Laura Szalai(1), András Sziráki(1), László Sándor Erdélyi(1), András Balla(1,2), László Hunyady(1,2) (1)Department of Physiology, Semmelweis University, and (2)MTA-SE Laboratory of Molecular Physiology, Budapest, Hungary The concentrating function of the kidney is important to maintain the water homeostasis of the body. It is regulated by the arginine-vasopressin system through the type 2 vasopressin receptor (V2R). Loss-of-function mutations of V2R in kidney can lead to nephrogenic diabetes insipidus (NDI) which results several symptoms such as polyuria, polydipsia, and hyposthenuria. In this study, we functionally characterized and investigated the potential rescue of a missense mutation (S127F) of the V2R. We monitored the cellular localization of the S127F mutant V2 receptor using HA-tagged receptors in confocal microscopy experiments.
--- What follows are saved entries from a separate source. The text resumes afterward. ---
Lemma handle_ack_spec A c h : parts A c →
  (TCPHeader.ack h = true → ack_ok A c (TCPHeader.ackno h) ∧ 0 <= TCPHeader.win h < two16) →
  ∃ c', handle_ack c h = Ok c' ∧ parts A c' ∧ same_side c c' ∧
    (TCPSender.segments_out (_sender c) = [] → TCPSender.segments_out (_sender c') = []).
Proof.
  intros Hp Ha. unfold handle_ack. destruct (TCPHeader.ack h).
  2:{ exists c. split; [done|]. split; [done|]. split; [by split | done]. }
  destruct (Ha eq_refl) as [Hack Hw].
  destruct (parts_ack_received A c _ _ Hp Hack Hw) as (Hp1 & Hn1 & Hq1 & Hf1).
  set (c1 := set_sender c _) in *.
  destruct (negb (TCPSender.next_seqno_absolute (_sender c1) =? 0)).
  - destruct (parts_fill_window A c1 Hp1) as (c2 & -> & Hp2 & Hn2 & Hr2 & Ha2 & Hf2 & Hwr). rewrite result_bind_ok.
    destruct (parts_update_queue A c2 Hp2) as (Hp3 & Hq3 & Hr3 & Ha3 & Hf3 & Hn3).
    exists (update_queue c2). split; [done|]. split; [done|]. split; [|done].
    constructor; [by rewrite Hr3, Hr2 | by rewrite Ha3, Ha2 | by rewrite Hf3, Hf2, Hf1 | lia|].
    change (TCPSender.written (_sender (update_queue c2))) with (TCPSender.written (_sender c2)).
    rewrite Hwr. apply written_ack_received.
  - exists c1. split; [done|]. split; [done|]. split; [|by rewrite Hq1].
    constructor; [done | done | done | lia|]. apply written_ack_received.
Qed.

Lemma reply_spec A c seg : parts A c →
  (TCPHeader.syn (TCPSegment.header seg) = true → TCPSegment.length_in_sequence_space seg ≠ 0) →
  (TCPReceiver._syn_arrived (_receiver c) = true →
   0 < TCPSender._next_seqno (_sender c) ∨ TCPHeader.syn (TCPSegment.header seg) = true) →
  ∃ c', reply c seg = Ok c' ∧ parts A c' ∧
    (TCPSender.segments_out (_sender c) = [] → TCPSender.segments_out (_sender c') = []) ∧ same_side c c' ∧
    (TCPReceiver._syn_arrived (_receiver c) = true → 0 < TCPSender._next_seqno (_sender c')).
Proof.
  intros Hp Hlen Hsyn. unfold reply, TCPReceiver.ackno.
  pose proof (TCPSender.next_bound outb M local HM _ (p_sender _ _ Hp)) as Hn.
  destruct (TCPReceiver._syn_arrived (_receiver c)) eqn:Ea; simpl.
  2:{ rewrite Ea. exists c. split; [done|]. split; [done|]. split; [done|]. by split; [split|]. }
  specialize (Hsyn eq_refl). unfold TCPSender.next_seqno_absolute.
  destruct (Z.eqb_spec (TCPSegment.length_in_sequence_space seg) 0) as [E|E]; simpl.
  - rewrite Ea. assert (0 < TCPSender._next_seqno (_sender c)) as Hpos.
    { destruct Hsyn as [|Hs]; [done|]. by specialize (Hlen Hs). }
    simpl. destruct (WrappingInt32.eqb _ _).
    + pose proof (parts_send_empty A c Hp Hpos) as Hp1.
      destruct (parts_update_queue A _ Hp1) as (Hp3 & Hq3 & Hr3 & Ha3 & Hf3 & Hn3).
      eexists. split; [done|]. split; [done|]. split; [done|]. split; [|done]. by constructor.
    + exists c. split; [done|]. split; [done|]. split; [done|]. split; [by split | done].
  - assert (∃ c1, (if (TCPSender._next_seqno (_sender c) =? 0) && TCPHeader.syn (TCPSegment.header seg)
                   then fill_window c else Ok (set_sender c (TCPSender.send_empty_segment (_sender c)))) = Ok c1 ∧
      parts A c1 ∧ 0 < TCPSender._next_seqno (_sender c1) ∧ _receiver c1 = _receiver c ∧ active c1 = active c ∧
      failed c1 = failed c ∧ TCPSender.written (_sender c1) = TCPSender.written (_sender c))
      as (c1 & -> & Hp1 & Hn1 & Hr1 & Ha1 & Hf1 & Hwr).
    { destruct (Z.eqb_spec (TCPSender._next_seqno (_sender c)) 0) as [E0|E0]; simpl.
      - destruct Hsyn as [|Hs]; [lia|]. rewrite Hs.
        destruct (parts_fill_window A c Hp) as (c1 & ? & ? & ? & ? & ? & ? & ?). by exists c1.
      - eexists. split; [done|]. split; [apply parts_send_empty; [done | lia]|].
        split; [simpl; lia | done]. }
    cbn [mbind result_bind]. destruct (parts_update_queue A c1 Hp1) as (Hp3 & Hq3 & Hr3 & Ha3 & Hf3 & Hn3).
    rewrite Hr3, Hr1, Ea. cbn [negb andb].
    eexists. split; [done|]. split; [done|]. split; [done|]. split; [|intros _; lia].
    constructor; [by rewrite Hr3, Hr1 | by rewrite Ha3, Ha1 | by rewrite Hf3, Hf1 | lia | done].
Qed.

(** A segment the peer may have sent: a reset, or a segment of its stream, with an
    acknowledgment of ours. *)
Definition incoming (A : Z) (c : t) (seg : TCPSegment.t) : Prop :=
  TCPHeader.rst (TCPSegment.header seg) = true ∨
  (∃ k, TCPReceiver.segment_at inb N peer k seg ∧ Z.abs (k - TCPReceiver._ackno (_receiver c)) < 2147483648) ∧
  (TCPHeader.ack (TCPSegment.header seg) = true →
   ack_ok A c (TCPHeader.ackno (TCPSegment.header seg)) ∧ 0 <= TCPHeader.win (TCPSegment.header seg) < two16).

Lemma syn_length k seg : TCPReceiver.segment_at inb N peer k seg →
  TCPHeader.syn (TCPSegment.header seg) = true → TCPSegment.length_in_sequence_space seg ≠ 0.
Proof.
  intros [_ _ Hk [(_ & _ & Hl) _]] Hs. unfold TCPSegment.length_in_sequence_space. rewrite Hs.
  pose proof (len_nonneg (Buffer.str (TCPSegment.payload seg))). pose proof (bool_to_Z_range (k =? 0)).
  pose proof (bool_to_Z_range (TCPHeader.fin (TCPSegment.header seg))). simpl bool_to_Z.
  rewrite uint64_id; lia.
Qed.

Lemma segment_received_stages c seg : TCPHeader.rst (TCPSegment.header seg) = false →
  segment_received c seg =
  (r ← TCPReceiver.segment_received (_receiver c) seg;
   c ← handle_ack (set_receiver (set_linger_time c 0) r) (TCPSegment.header seg);
   let c := if ByteStream.eof (inbound_stream c) && negb (ByteStream.eof (outbound_stream c))
            then set_linger c false else c in
   reply (try_clean_closed c) seg).
Proof. intros E. unfold segment_received. rewrite E. reflexivity. Qed.

Lemma segment_received_spec A c seg : inv A c → incoming A c seg →
  ∃ c', segment_received c seg = Ok c' ∧ inv A c' ∧
    TCPReceiver._ackno (_receiver c) <= TCPReceiver._ackno (_receiver c') ∧
    StreamReassembler.consumed (TCPReceiver._reassembler (_receiver c'))
    = StreamReassembler.consumed (TCPReceiver._reassembler (_receiver c)) ∧
    failed c' = failed c || TCPHeader.rst (TCPSegment.header seg) ∧
    (TCPHeader.rst (TCPSegment.header seg) = true → active c' = false) ∧
    (active c = true → active c' = false → failed c' = false → closed_cleanly A c') ∧
    TCPSender.written (_sender c') = TCPSender.written (_sender c).
Proof.
  intros Hi Hin. pose proof (i_parts A c Hi) as Hp.
  destruct (TCPHeader.rst (TCPSegment.header seg)) eqn:Hrst.
  { unfold segment_received. rewrite Hrst. eexists. split; [done|].
    split; [apply inv_reset; [by apply (parts_ext A c) | by destruct Hi]|].
    split; [done|]. split; [done|]. split; [by rewrite orb_true_r | done]. }
  destruct Hin as [|[(k & Hs & Hnear) Hack]]; [congruence|]. rewrite segment_received_stages by done.
  destruct (parts_receive A c k seg Hp Hs Hnear) as (r & -> & Hp1 & Hsyn & Hmono & Hcon). rewrite result_bind_ok.
  set (c1 := set_receiver (set_linger_time c 0) r).
  assert (parts A c1) as Hp1' by (by apply (parts_ext A (set_receiver c r))).
  destruct (handle_ack_spec A c1 (TCPSegment.header seg) Hp1' Hack)
    as (c2 & -> & Hp2 & [] & Hq2). rewrite result_bind_ok. cbv zeta.
  set (c3 := if _ && _ then _ else c2).
  assert (_receiver c3 = _receiver c2 ∧ _sender c3 = _sender c2 ∧ _segments_out c3 = _segments_out c2)
    as (E1 & E2 & E3) by (unfold c3; by destruct (_ && _)).
  assert (_receiver (try_clean_closed c3) = r ∧ _sender (try_clean_closed c3) = _sender c2) as [E4 E5].
  { destruct (try_clean_closed_cases c3) as [->| ->]; simpl; rewrite ?E1, ?E2; by rewrite ss_receiver0. }
  destruct (reply_spec A (try_clean_closed c3) seg) as (c4 & -> & Hp4 & Hq4 & [] & Hs4).
  - apply parts_try_clean_closed. by apply (parts_ext A c2).
  - by apply (syn_length k).
  - rewrite E4, E5. rewrite Hsyn, (TCPReceiver.sa_syn _ _ _ _ _ Hs). intros [Hold|Hk]%orb_true_iff.
    + left. apply ss_next0. by apply (i_syn A c Hi).
    + by right.
  - assert (failed c4 = failed c) as Hf4.
    { rewrite ss_failed1. unfold failed, outbound_stream in *. rewrite E5. by rewrite ss_failed0. }
    assert (active c4 = true → active c = true) as Hac4.
    { rewrite ss_active1. change (active c) with (active c1). rewrite <- ss_active0.
      assert (active c3 = active c2) as <- by (unfold c3; by destruct (_ && _)).
      by destruct (try_clean_closed_cases c3) as [->| ->]. }
    rewrite E4 in *. exists c4. split; [done|]. rewrite ss_receiver1, Hf4, orb_false_r. split; [|do 4 (split; [done|]); split].
    + constructor; [intros Hc; rewrite Hf4; by apply (i_active A c Hi), Hac4 | done | by apply Hp4 | by apply Hp4 | |].
      * rewrite Hf4. intros Hf. apply Hq4. rewrite E5. apply Hq2. exact (i_drained A c Hi Hf).
      * rewrite ss_receiver1. done.
    + intros Hac Hin _. rewrite ss_active1 in Hin.
      assert (active c3 = active c2) as Hac3 by (unfold c3; by destruct (_ && _)).
      change (active c1) with (active c) in ss_active0.
      destruct (try_clean_closed_closing c3) as [[Et _]|[Et Hcl]]; [congruence|].
      exists c3. split; [by apply (parts_ext A c2)|]. split; [done|].
      by rewrite E1, ss_receiver0, ss_receiver1.
    + by rewrite ss_written1, E5, ss_written0.
Qed.

(** ** The other methods *)

(** The receiver is untouched, or only marked as failed. *)
Definition receiver_kept (c c' : t) : Prop :=
  TCPReceiver._ackno (_receiver c') = TCPReceiver._ackno (_receiver c) ∧
  StreamReassembler.consumed (TCPReceiver._reassembler (_receiver c'))
  = StreamReassembler.consumed (TCPReceiver._reassembler (_receiver c)).

Lemma inv_of_parts A c : parts A c → TCPSender.segments_out (_sender c) = [] →
  (TCPReceiver._syn_arrived (_receiver c) = true → 0 < TCPSender._next_seqno (_sender c)) →
  (active c = true → failed c = false) → inv A c.
Proof. intros Hp Hq Hs Ha. constructor; try done; apply Hp. Qed.

(** Filling the window and passing on the segments. *)
Lemma fill_and_update A c : parts A c → (active c = true → failed c = false) →
  ∃ c1, fill_window c = Ok c1 ∧ inv A (update_queue c1) ∧ failed (update_queue c1) = failed c ∧
    _receiver (update_queue c1) = _receiver c ∧
    TCPSender.written (_sender (update_queue c1)) = TCPSender.written (_sender c).
Proof.
  intros Hp Hf. destruct (parts_fill_window A c Hp) as (c1 & E & Hp1 & Hn1 & Hr1 & Ha1 & Hf1 & Hwr).
  destruct (parts_update_queue A c1 Hp1) as (Hp2 & Hq2 & Hr2 & Ha2 & Hf2 & Hn2).
  exists c1. split; [done|]. split; [|split; [congruence | split; [congruence | exact Hwr]]].
  apply inv_of_parts; [done | done | lia | by rewrite Ha2, Ha1, Hf2, Hf1].
Qed.

Lemma parts_set_stream_in A c st : parts A c → TCPSender.inv outb M local (TCPSender.set_stream_in (_sender c) st) →
  parts A (set_sender c (TCPSender.set_stream_in (_sender c) st)).
Proof. intros [] Hs. by constructor. Qed.

Lemma connect_spec A c : inv A c →
  ∃ c', connect c = Ok c' ∧ inv A c' ∧ failed c' = failed c ∧ _receiver c' = _receiver c ∧
    TCPSender.written (_sender c') = TCPSender.written (_sender c).
Proof.
  intros Hi. destruct (fill_and_update A c (i_parts A c Hi) (i_active A c Hi)) as (c1 & E & Hi1 & Ha1 & Hr1 & Hw1).
  unfold connect. rewrite E. eexists. split; [done|]. by rewrite Ha1.
Qed.

Lemma connection_write_spec A c n : inv A c → 0 <= n → TCPSender.written (_sender c) + n <= M →
  ∃ c' ret, write c (slice outb (TCPSender.written (_sender c)) n) = Ok (c', ret) ∧ inv A c' ∧
    failed c' = failed c ∧ _receiver c' = _receiver c ∧ 0 <= ret <= n ∧
    TCPSender.written (_sender c') = TCPSender.written (_sender c) + ret.
Proof.
  intros Hi Hn Hw. pose proof (i_parts A c Hi) as Hp. unfold write.
  destruct (TCPSender.sender_write_spec outb M local HM (_sender c) n (p_sender A c Hp) Hn Hw)
    as (st & ret & E & Hs & Hwr & Hret & Herr).
  change (outbound_stream c) with (TCPSender._stream (_sender c)). rewrite E, result_bind_ok.
  destruct (fill_and_update A _ (parts_set_stream_in A c st Hp Hs) (λ Hac, eq_trans Herr (i_active A c Hi Hac)))
    as (c1 & E1 & Hi1 & Ha1 & Hr1 & Hw1).
  rewrite E1, result_bind_ok. eexists _, ret. split; [done|]. split; [done|].
  split; [rewrite Ha1; exact Herr|]. split; [done|]. split; [done|].
  rewrite Hw1. exact Hwr.
Qed.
The S127F V2 receptor was detected only in the endoplasmic reticulum but not in the plasma membrane. Flow cytometry measurements revealed that only limited amount mutant receptor can be found on the cell surface compared to the wild type V2R. We also determined the cAMP signaling capability of the mutant receptor with BRET measurements. The S127F receptor was not able to increase the intracellular cAMP levels in response to vasopressin stimulation. Certain ER retention mutations can be rescued by pharmacological chaperones, which cause misfolded mutant receptors to present in the plasma membrane. We examined the effect of tolvaptan (a V2R antagonist) on the S127F V2 receptor. HEK293 cells were transiently transfected with the plasmid of the mutant receptor and after one day the cells were incubated for 18 hours with tolvaptan. After the pretreatment, the cells were exposed to vasopressin, and we were able to detect significant cAMP signal generation of the mutant receptor. We also checked whether the result after tolvaptan pretreatment was due to restored plasma membrane location of the receptor. We were able to demonstrate significant increase of the mutant receptors in the plasma membrane using flow cytometry. We also investigated the effect of MCF14 compound (a cell permeable high-affinity agonist for the V2R) on the mutant receptor and we found that the MCF14 was also capable to restore the cAMP signaling function of the receptor. This work was supported by the National Research, Development and Innovation Fund (NKFI K116954 and NVKP_16-1-2016-0039).